Could the LA Cyber Resilience Center be part of a new normal for critical national infrastructure? IBM certainly thinks so. In a press release, Christopher McCurdy, general manager, IBM Security Services said the CRC sets “a new industry standard” for cyber readiness.

He may be right. BitSight research finds that the nation’s largest infrastructure providers are at significant risk of ransomware attack and must do more to prevent cyber intrusions. For example, in the energy sector, 63% of companies are at heightened risk of ransomware attacks while 60% of utilities are at risk.

Much of this risk comes from misconfigured and unpatched systems. BitSight found that more than 75% of energy companies and 77% of utilities are exposed to ransomware risk due to poor configuration management. Furthermore, 41% of utilities and 32% of energy companies are slow to apply patches. Not surprisingly, poor performance in patch management is highly correlated with ransomware risk.

Both sectors could take a cue from the Port of Los Angeles and implement a more proactive and collaborative approach to detecting and protecting against cyber threats. But they must also focus on addressing gaps in their security programs, particularly with respect to vulnerability management, patching, configuration management, and endpoint security.

The Challenges of Mitigating Risk in Expanding Ecosystems

Unfortunately, as digital ecosystems expand—on-premise, in the cloud, and across geographies, business units, and remote offices—it’s hard to get a holistic view into areas of cyber risk. 

What can critical infrastructure organizations do?
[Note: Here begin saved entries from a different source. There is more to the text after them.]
(** Freeing one user page and clearing its entry. *)
Lemma free_page s l pg k w t :
  uspace s l pg -> 0 <= k < UPAGES -> entry (ram s) pg k = Some w -> tab_at (ram s) pg (k / 1024) = Some t ->
  exists s1, kfree KMEM END (entry_page w) s = Ret () s1 /\
    let s2 := set_ram (stw (ram s1) (t + 4 * (k mod 1024)) 0) s1 in
    uspace s2 (entry_page w :: l) pg /\ (entry_page w :: l) ++ own (ram s2) pg ≡ₚ l ++ own (ram s) pg /\
    same_outside [entry_page w; t] (ram s) (ram s2) /\ tabs (ram s2) pg = tabs (ram s) pg /\
    (forall k', 0 <= k' < NPAGES -> entry (ram s2) pg k' = if decide (k' = k) then None else entry (ram s) pg k').
Proof.
  intros Hs Hk He Ht. destruct (uspace_frame s l pg k w Hs Hk He) as [Hp Hn].
  pose proof (uspace_vspace _ _ _ Hs) as [_ Hw]. assert (0 <= k < NPAGES) as Hk2 by (rewrite UPAGES_val in *; unfold NPAGES; lia).
  set (p := entry_page w) in *. destruct (kfree_run KMEM END END_above s l p) as (s1 & E1 & Hk1 & Ho1 & _); [apply Hs|done|set_solver|].
  exists s1. split; [done|]. assert (Forall page [p]) as Hfp by by apply Forall_singleton.
  assert (tabs (ram s1) pg = tabs (ram s) pg) as Htabs.
  { apply (tabs_outside END [p]); [done|done|by eapply twf_pg|set_solver]. }
  assert (twf END (ram s1) (p :: l) pg) as Hw1.
  { destruct Hw as [Hw1 Hw2]. unfold twf. rewrite Htabs. simpl. by split; constructor. }
  assert (forall k', 0 <= k' < NPAGES -> entry (ram s1) pg k' = entry (ram s) pg k') as He1.
  { intros k' Hk'. apply (entry_outside END END_above [p] _ _ l); [done|done|done|set_solver|done]. }
  assert (tab_at (ram s1) pg (k / 1024) = Some t) as Ht1.
  { rewrite <- Ht. unfold tab_at. rewrite (word_outside END [p] (ram s) (ram s1)); [done|done|done|by eapply twf_pg|set_solver|by apply div_1024]. }
  destruct (store_move KMEM END END_above s1 (p :: l) pg k t 0 (conj Hk1 Hw1) Hk2 Ht1) as ([[Hkm _] _ _ _] & Htb & He2).
  set (s2 := set_ram _ s1) in *.
  assert (tabs (ram s2) pg = tabs (ram s) pg) as Htabs2.
  { rewrite <- Htabs, !tabs_eq. apply omap_ext_in. intros i Hi%elem_of_seqZ. apply Htb. lia. }
  assert (forall k', 0 <= k' < NPAGES -> entry (ram s2) pg k' = if decide (k' = k) then None else entry (ram s) pg k') as He3.
  { intros k' Hk'. rewrite He2 by done. destruct (decide (k' = k)); [done|by apply He1]. }
  assert (frames (ram s) pg ≡ₚ p :: frames (ram s2) pg) as Hfr.
  { apply (frames_fill _ _ _ k); [done|by rewrite He3, decide_True by done|done|].
    intros k' Hk' Hne. rewrite He3, decide_False; [done|done|]. rewrite UPAGES_val in *. unfold NPAGES. lia. }
  assert ((p :: l) ++ own (ram s2) pg ≡ₚ l ++ own (ram s) pg) as Hperm.
  { unfold own. rewrite Htabs2, Hfr. generalize (tabs (ram s) pg), (frames (ram s2) pg). intros T F. solve_Permutation. }
  split; [|split_and!; [done| |done|done]].
  - split; [done|]. destruct Hs as (_ & Hs1 & Hs2). rewrite Hperm. done.
  - apply (same_outside_trans [p] [t] _ (ram s1)); [done|]. apply same_outside_stw; pose proof (div_1024 k Hk2); unfold PGSIZE; lia.
Qed.

(** The number of pages of [sz] bytes. *)
Definition upto (sz : Z) : Z := (sz + PGSIZE - 1) / PGSIZE.

Lemma upto_lt k sz : k * PGSIZE < sz <-> k < upto sz.
Proof.
  unfold upto. pose proof (Z.div_mod (sz + PGSIZE - 1) PGSIZE). pose proof (Z.mod_pos_bound (sz + PGSIZE - 1) PGSIZE).
  unfold PGSIZE in *. lia.
Qed.

Lemma upto_le sz : sz <= KERNBASE -> upto sz <= UPAGES.
Proof. intros H. apply Z.nlt_ge. rewrite <- upto_lt, UPAGES_val. unfold KERNBASE, PGSIZE in *. lia. Qed.

Lemma entry_no_table m pg k : tab_at m pg (k / 1024) = None -> entry m pg k = None.
Proof. intros H. unfold entry. by rewrite H. Qed.

(** The pages from [k0] up to [oldsz] are unmapped and freed; nothing else
    changes, and only freed pages and tables are written. *)
Definition cleared (s : kmem) (l : list Z) (pg k0 hi : Z) (s' : kmem) (l' : list Z) : Prop :=
  uspace s' l' pg /\ l' ++ own (ram s') pg ≡ₚ l ++ own (ram s) pg /\ tabs (ram s') pg = tabs (ram s) pg /\ l ⊆ l' /\
  same_outside (l' ++ pg :: tabs (ram s') pg) (ram s) (ram s') /\
  forall k, 0 <= k < NPAGES -> entry (ram s') pg k = if decide (k0 <= k < hi) then None else entry (ram s) pg k.

Lemma cleared_nothing s l pg k0 hi : uspace s l pg ->
  (forall k, k0 <= k < hi -> 0 <= k < NPAGES -> entry (ram s) pg k = None) -> cleared s l pg k0 hi s l.
Proof.
  intros Hs He. split_and!; [done|done|done|done|apply same_outside_refl|].
  intros k Hk. destruct (decide _); [by apply He|done].
Qed.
Our findings stress that continuously monitoring security performance so that vulnerabilities are discovered and remediated before they are exploited is key to defending against any cyberattack.

The same cybersecurity vigilance must also extend to organizations’ suppliers and vendors. As they seek to get around traditional defenses, cybercriminals are increasingly finding and attacking the least secure business in the supply chain and using it as a foothold to gradually compromise their partners. But this is where companies have less visibility and control. Vendor security assessments have their place, but they provide incomplete and time-bound views of cyber risk. 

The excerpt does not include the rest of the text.